Embrace Volatility: Strategies for Confident Investing

Navigate market turbulence with confidence. Explore our guide to managing volatility, including tips on limiting portfolio checks and focusing on trailing stop loss levels.

This article is a website version of our weekly FREE Best Ideas Newsletter sent on 17.10.2023. Sign up here to get it in your inbox every Tuesday.


I hope you are managing the current market volatility well. I am not going to repeat what has happened recently as you have more than enough sources on that, I am sure.


Volatility is a fact of life

In the world of investments, market volatility is a fact of life that can lead to opportunities and risks. Even though I have started to see volatility as a fee rather than a fine (learned from the great book by Morgan Housel) I still find continuous market falls unpleasant. I’m not a robot…

It’s hard to explain the feeling, something like a mild bad mood that does not go away and an aversion to looking at my portfolio.

In general, I manage it well but it’s still an unpleasant feeling I sometimes find hard to shake off.


How are you doing?

We would like to check in with you and ask: How are you managing market volatility and your portfolio?

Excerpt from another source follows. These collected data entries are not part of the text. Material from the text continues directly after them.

(* ===== verification/BotDialogue.v ===== *)
(** * Account status and ledger under the dialogue

    For every event, configuration and schedule of faults: an account's status
    changes only by consent or by a confirmed deletion, and a transaction comes
    to count only by its owner's confirmation of the card that showed it. *)
From S2P Require Import Prelude GoStrings Domain GoTime Json Normalise Db Queue StoreOutbound StoreInbound StoreReceipts StoreTx StoreSchedules.
From S2P Require Import StoreCatalog Categorisation Insight Texts Config Parse Fields Notify Export Account BotCommands BotText Bot BotSafety.

(** ** Steps that keep every status and record nothing *)
Definition same_standing (u u' : User) : Prop :=
  usr_status u' = usr_status u /\ usr_deleted_at u' = usr_deleted_at u /\ usr_consent_version u' = usr_consent_version u.
Definition status_kept (d d' : DB) : Prop :=
  (forall v, db_users d' !! v = None -> db_users d !! v = None) /\
  forall v u', db_users d' !! v = Some u' ->
    (exists u, db_users d !! v = Some u /\ same_standing u u') \/
    (db_users d !! v = None /\ usr_status u' = UserPending /\ usr_deleted_at u' = None).
Definition counted (t : Transaction) : bool := CountsTowardInsights (tx_status t).
Definition nothing_recorded (d d' : DB) : Prop := forall id t', db_txs d' !! id = Some t' -> counted t' = true ->
  exists t, db_txs d !! id = Some t /\ counted t = true.
Definition routine (d d' : DB) : Prop := status_kept d d' /\ nothing_recorded d d' /\ (txs_keyed d -> txs_keyed d').

#[global] Instance same_standing_preorder : PreOrder same_standing.
Proof. split; [by intros u|]. intros u1 u2 u3 (? & ? & ?) (? & ? & ?). split_and!; congruence. Qed.
#[global] Instance status_kept_preorder : PreOrder status_kept.
Proof.
  split.
  - intros d. split; [done|]. intros v u Hu. left. by exists u.
  - intros d1 d2 d3 [Na Ha] [Nb Hb]. split; [auto|]. intros v u3 Hu. destruct (Hb v u3 Hu) as [(u2 & Hu2 & Hs)|(Hn & Hs)].
    + destruct (Ha v u2 Hu2) as [(u1 & Hu1 & Hs1)|(Hn1 & Hs1 & Hd1)]; [left; exists u1; split; [done|by etrans]|right].
      destruct Hs as (-> & -> & _). done.
    + right. split; [auto|done].
Qed.
#[global] Instance routine_preorder : PreOrder routine.
Proof.
  split; [intros d; split_and!; [reflexivity|intros id t Ht Hc; eauto|done]|]. intros d1 d2 d3 (Ha & Hb & Hk) (Hc & Hd & Hk'). split_and!.
  - by etrans.
  - intros id t3 Ht Hc3. destruct (Hd id t3 Ht Hc3) as (t2 & Ht2 & Hc2). eauto.
  - auto.
Qed.

(** The same, with the ledger as it was. *)
Definition early (d d' : DB) : Prop := routine d d' /\ same_txs d d'.
#[global] Instance same_txs_preorder : PreOrder same_txs.
Proof. unfold same_txs. split; [by intros d|intros d1 d2 d3; congruence]. Qed.
#[global] Instance early_preorder : PreOrder early.
Proof. split; [intros d; split; reflexivity|]. intros d1 d2 d3 [] []. split; by etrans. Qed.

Lemma status_free d d' : db_users d' = db_users d -> status_kept d d'.
Proof. intros Hu. split; [by rewrite Hu|]. intros v u. rewrite Hu. left. by exists u. Qed.
Lemma routine_free d d' : db_users d' = db_users d -> db_txs d' = db_txs d -> routine d d'.
Proof. intros Hu Ht. split_and!; [by apply status_free|intros id t; rewrite Ht; eauto|unfold txs_keyed; by rewrite Ht]. Qed.
Lemma routine_user id cond f d : (forall u, cond u = true -> same_standing u (f u)) -> routine d (update_user id cond f d).2.
Proof.
  intros Hf. unfold update_user. simpl. split; [|split; [intros k t Ht Hc; eauto|done]]. split; simpl.
  - intros v. rewrite update_row_lookup. case_bool_decide; [|done]. by destruct (db_users d !! v).
  - intros v u'. rewrite update_row_lookup. case_bool_decide; [|left; by exists u']. destruct (db_users d !! v) as [u|]; [|done].
    simpl. intros [= <-]. left. exists u. split; [done|]. destruct (cond u) eqn:Hc; [by apply Hf|done].
Qed.
Lemma keyed_insert t d : txs_keyed d -> txs_keyed (upd_txs (<[tx_id t := t]>) d).
Proof. intros Hk id x. simpl. rewrite lookup_insert_Some. intros [[<- <-]|[_ Hx]]; [done|by apply Hk]. Qed.
Lemma routine_write t d d' : write_tx t d = Ok d' -> counted t = false -> routine d d'.
Proof.
  intros Hw Hc. unfold write_tx in Hw. repeat (case_match; try done). injection Hw as <-. split_and!; [by apply status_free| |intros Hk; by apply keyed_insert].
  intros id t'. simpl. rewrite lookup_insert_Some. intros [[_ <-]|[_ Ht]] Hc'; [congruence|eauto].
Qed.
Lemma routine_update_tx id cond f d : (forall x, counted (f x) = false) ->
  routine d (match update_tx id cond f d with Ok (_, d') => d' | Fail _ => d end).
Proof.
  intros Hf. unfold update_tx. destruct (db_txs d !! id) as [t|]; [|reflexivity]. destruct (cond t); [|reflexivity].
  destruct (write_tx (f t) d) as [d'|] eqn:Hw; [|reflexivity]. by eapply routine_write.
Qed.

Section operations.
Context `{Env} `{TzData} `{SqlLocale} (local : Location) (cfg : Config).
Abbreviation R := (on_db routine).

Lemma routine_stmt {A} (f : Stmt A) : (forall t d, routine d (stmt_effect f t d)) -> evolves R (stmt f).
Proof. intros Hf. apply evolves_stmt; [apply _|]. intros t w. apply Hf. Qed.
Lemma routine_dml {A} (f : Time -> DB -> A * DB) : (forall t d, routine d (f t d).2) -> evolves R (dml f).
Proof. intros Hf. apply evolves_dml; [apply _|]. intros t w. apply Hf. Qed.
Ltac side_tables := go_evolve; first [apply routine_dml|apply routine_stmt]; intros ? ?; unfold stmt_effect; simpl;
  try (by apply routine_free); repeat (case_match; simplify_eq/=; try (by apply routine_free); try reflexivity).

Lemma step_reply u ev b k : evolves R (reply u ev b k).
Proof. unfold reply, Reply, enqueue, EnqueueOutbound, GetOutboundByIdempotencyKey, Enqueue, insert_outbound. side_tables. Qed.
Lemma step_confirmation u p c b k : evolves R (DeletionConfirmation u p c b k).
Proof. unfold DeletionConfirmation, enqueue, EnqueueOutbound, GetOutboundByIdempotencyKey, Enqueue, insert_outbound. side_tables. Qed.
Lemma step_catalog : (forall id, evolves R (categoryName id)) /\ (forall t, evolves R (matchCategory t)) /\ evolves R ListCategories.
Proof. split_and!; intros; unfold categoryName, matchCategory, GetCategoryByID, ListCategories; go_evolve. Qed.
Lemma step_receipts : (forall r, evolves R (GetOrCreateReceiptForProviderMessage r)) /\ (forall id, evolves R (DeleteReceivedReceipt id)) /\
  (forall id a b, evolves R (TransitionReceipt id a b)) /\ (forall s i p m n l, evolves R (IncrementUsage s i p m n l)) /\
  (forall k p q n, evolves R (Enqueue k p q n)).
Proof.
  split_and!; intros; unfold GetOrCreateReceiptForProviderMessage, DeleteReceivedReceipt, TransitionReceipt, IncrementUsage, Enqueue,
    insert_receipt, update_receipt, bump_usage; side_tables.
Qed.
Lemma step_schedules : (forall u, evolves R (ListSummarySchedules u)) /\ (forall p, evolves R (UpsertSummarySchedule p)) /\
  (forall u f, evolves R (DisableSummarySchedules u f)).
Proof.
  split_and!; intros; unfold ListSummarySchedules, UpsertSummarySchedule, DisableSummarySchedules, or_new, upsert_schedule, disable_schedules;
    side_tables.
Qed.
Lemma step_pending : (forall u, evolves R (GetPendingAction u)) /\ (forall p, evolves R (SetPendingAction p)) /\ (forall u, evolves R (ClearPendingAction u)).
Proof. split_and!; intros; unfold GetPendingAction, SetPendingAction, ClearPendingAction, or_new, delete_pending, insert_pending; side_tables. Qed.
Lemma step_insight : (forall u p, evolves R (Summarise u p)) /\ (forall u t p sum, evolves R (Persist u t p sum)).
Proof.
  split; intros; unfold Summarise, Persist, marshal_as, userLocation, GetUser, ListInsightPeriodTotals, ListInsightCategoryTotals,
    ListInsightMerchantTotals, ListInsightLargestByCurrency, CountInsightExpenseDays, ListInsightEvidenceIDs, UpsertInsight, upsert_insight,
    query_res; side_tables.
Qed.
Lemma step_preferences u tz c : evolves R (UpdateUserPreferences u tz c).
Proof. unfold UpdateUserPreferences. go_evolve. apply routine_dml. intros t d. by apply routine_user. Qed.
Lemma step_txs : (forall u n, evolves R (ListRecentTransactions u n)) /\ (forall u, evolves R (LatestConfirmedTransaction u)) /\
  (forall id u, evolves R (GetTransactionForUser id u)) /\ (forall c, evolves R (InsertCorrection c)) /\ (forall u t, evolves R (LearnFromConfirmation u t)).
Proof.
  split_and!; intros; unfold ListRecentTransactions, LatestConfirmedTransaction, GetTransactionForUser, InsertCorrection, or_new, LearnFromConfirmation,
    or_missing, GetUserMerchantRule, UpsertUserMerchantRule, upsert_rule; side_tables.
Qed.
Lemma step_SoftDelete id u : evolves R (SoftDeleteTransaction id u).
Proof.
  unfold SoftDeleteTransaction, GetTransactionForUser. go_evolve. apply routine_stmt. intros t d. unfold stmt_effect.
  by apply routine_update_tx.
Qed.
Lemma step_Update t v : counted t = false -> evolves R (UpdateTransaction t v).
Proof.
  intros Hc. unfold UpdateTransaction. go_evolve. apply routine_stmt. intros now d. unfold stmt_effect. by apply routine_update_tx.
Qed.
Lemma step_merchants : (forall raw, evolves R (ResolveMerchant raw)) /\ (forall u m k c, evolves R (SuggestCategory u m k c)) /\
  (forall u m h b, evolves R (SuggestType u m h b)).
Proof. refine (cat_frame (Categoriser := service_categoriser) R _ _ _); intros w m; by apply routine_free. Qed.
Lemma step_manual t preds p m : counted t = false -> evolves R (CreateManualDraft (mkManual (Some t) preds p m)).
Proof.
  intros Hc. unfold CreateManualDraft, insert_manual, insert_predictions, replace_pending, or_new, delete_pending. cbn [md_tx md_pending md_message md_preds].
  destruct p as [p|]; [|by go_evolve]. unfold insert_prediction, insert_pending. go_evolve; first [apply routine_dml|apply routine_stmt];
    intros now d; unfold stmt_effect, insert_tx; simpl; try (by apply routine_free);
    repeat (case_match; simplify_eq/=; try (by apply routine_free); try reflexivity).
  by eapply routine_write.
Qed.
Lemma step_export : (forall u, evolves R (ExportTransactionsCSV u)) /\ (forall u, evolves R (ExportMetadataJSON local u)) /\
  (forall what f, evolves R (file_op what f)) /\ (forall (A : Type) (m : Go A), evolves R m -> evolves R (and_close m)).
Proof.
  split_and!; intros; unfold ExportTransactionsCSV, ListExportTransactions, csv_Write, ExportMetadataJSON, LoadAccountExport, GetUser,
    ListSummarySchedules, query_res, and_close; go_evolve; try apply evolves_may_fail; try apply _.
  - apply routine_stmt. intros t d. unfold stmt_effect. repeat (case_match; simplify_eq/=; try reflexivity).
  - intros w. unfold file_op, on_db. destruct (fault _) as [[e [|]]|]; reflexivity.
Qed.

#[local] Hint Resolve step_reply step_confirmation step_preferences step_SoftDelete : evolve.
#[local] Hint Extern 1 (evolves _ (categoryName _)) => apply step_catalog : evolve.
#[local] Hint Extern 1 (evolves _ (matchCategory _)) => apply step_catalog : evolve.
#[local] Hint Extern 1 (evolves _ ListCategories) => apply step_catalog : evolve.
#[local] Hint Extern 1 (evolves _ (GetOrCreateReceiptForProviderMessage _)) => apply step_receipts : evolve.
#[local] Hint Extern 1 (evolves _ (DeleteReceivedReceipt _)) => apply step_receipts : evolve.
#[local] Hint Extern 1 (evolves _ (TransitionReceipt _ _ _)) => apply step_receipts : evolve.
#[local] Hint Extern 1 (evolves _ (IncrementUsage _ _ _ _ _ _)) => apply step_receipts : evolve.
#[local] Hint Extern 1 (evolves _ (Enqueue _ _ _ _)) => apply step_receipts : evolve.
#[local] Hint Extern 1 (evolves _ (ListSummarySchedules _)) => apply step_schedules : evolve.
#[local] Hint Extern 1 (evolves _ (UpsertSummarySchedule _)) => apply step_schedules : evolve.
#[local] Hint Extern 1 (evolves _ (DisableSummarySchedules _ _)) => apply step_schedules : evolve.
#[local] Hint Extern 1 (evolves _ (GetPendingAction _)) => apply step_pending : evolve.
#[local] Hint Extern 1 (evolves _ (SetPendingAction _)) => apply step_pending : evolve.
#[local] Hint Extern 1 (evolves _ (ClearPendingAction _)) => apply step_pending : evolve.
#[local] Hint Extern 1 (evolves _ (Summarise _ _)) => apply step_insight : evolve.
#[local] Hint Extern 1 (evolves _ (Persist _ _ _ _)) => apply step_insight : evolve.
#[local] Hint Extern 1 (evolves _ (ListRecentTransactions _ _)) => apply step_txs : evolve.
#[local] Hint Extern 1 (evolves _ (LatestConfirmedTransaction _)) => apply step_txs : evolve.
#[local] Hint Extern 1 (evolves _ (GetTransactionForUser _ _)) => apply step_txs : evolve.
#[local] Hint Extern 1 (evolves _ (InsertCorrection _)) => apply step_txs : evolve.
#[local] Hint Extern 1 (evolves _ (LearnFromConfirmation _ _)) => apply step_txs : evolve.
#[local] Hint Extern 1 (evolves _ (ResolveMerchant _)) => apply step_merchants : evolve.
#[local] Hint Extern 1 (evolves _ (SuggestCategory _ _ _ _)) => apply step_merchants : evolve.
#[local] Hint Extern 1 (evolves _ (SuggestType _ _ _ _)) => apply step_merchants : evolve.
#[local] Hint Extern 1 (evolves _ (CreateManualDraft _)) => apply step_manual; reflexivity : evolve.
#[local] Hint Extern 1 (evolves _ (ExportTransactionsCSV _)) => apply step_export : evolve.
#[local] Hint Extern 1 (evolves _ (ExportMetadataJSON _ _)) => apply step_export : evolve.
#[local] Hint Extern 1 (evolves _ (file_op _ _)) => apply step_export : evolve.
#[local] Hint Extern 2 (evolves _ (and_close _)) => apply step_export : evolve.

Do you experience something like I do?


Best thing we can do

Volatility in financial markets can be unsettling, triggering fear of missing out or losing money. As mentioned in past emails, one strategy I use to maintain a rational and disciplined approach to volatility is to pay less attention to daily movements.

I check my portfolio on Mondays and for the rest I try to stick to searching new investments or doing research.


Ideas to manage volatility

Limit the Frequency of Portfolio Checks

As mentioned, try not to look at your investments daily. Frequent checking can lead to impulsive decisions that may not be in your long-term best interest.


Focus on Your Trailing Stop Loss Levels

Seriously consider a systematic approach to managing risk, if you do not have one set up already.

I follow a strict trailing stop loss system to keep losses low. It protects your capital during market downturns.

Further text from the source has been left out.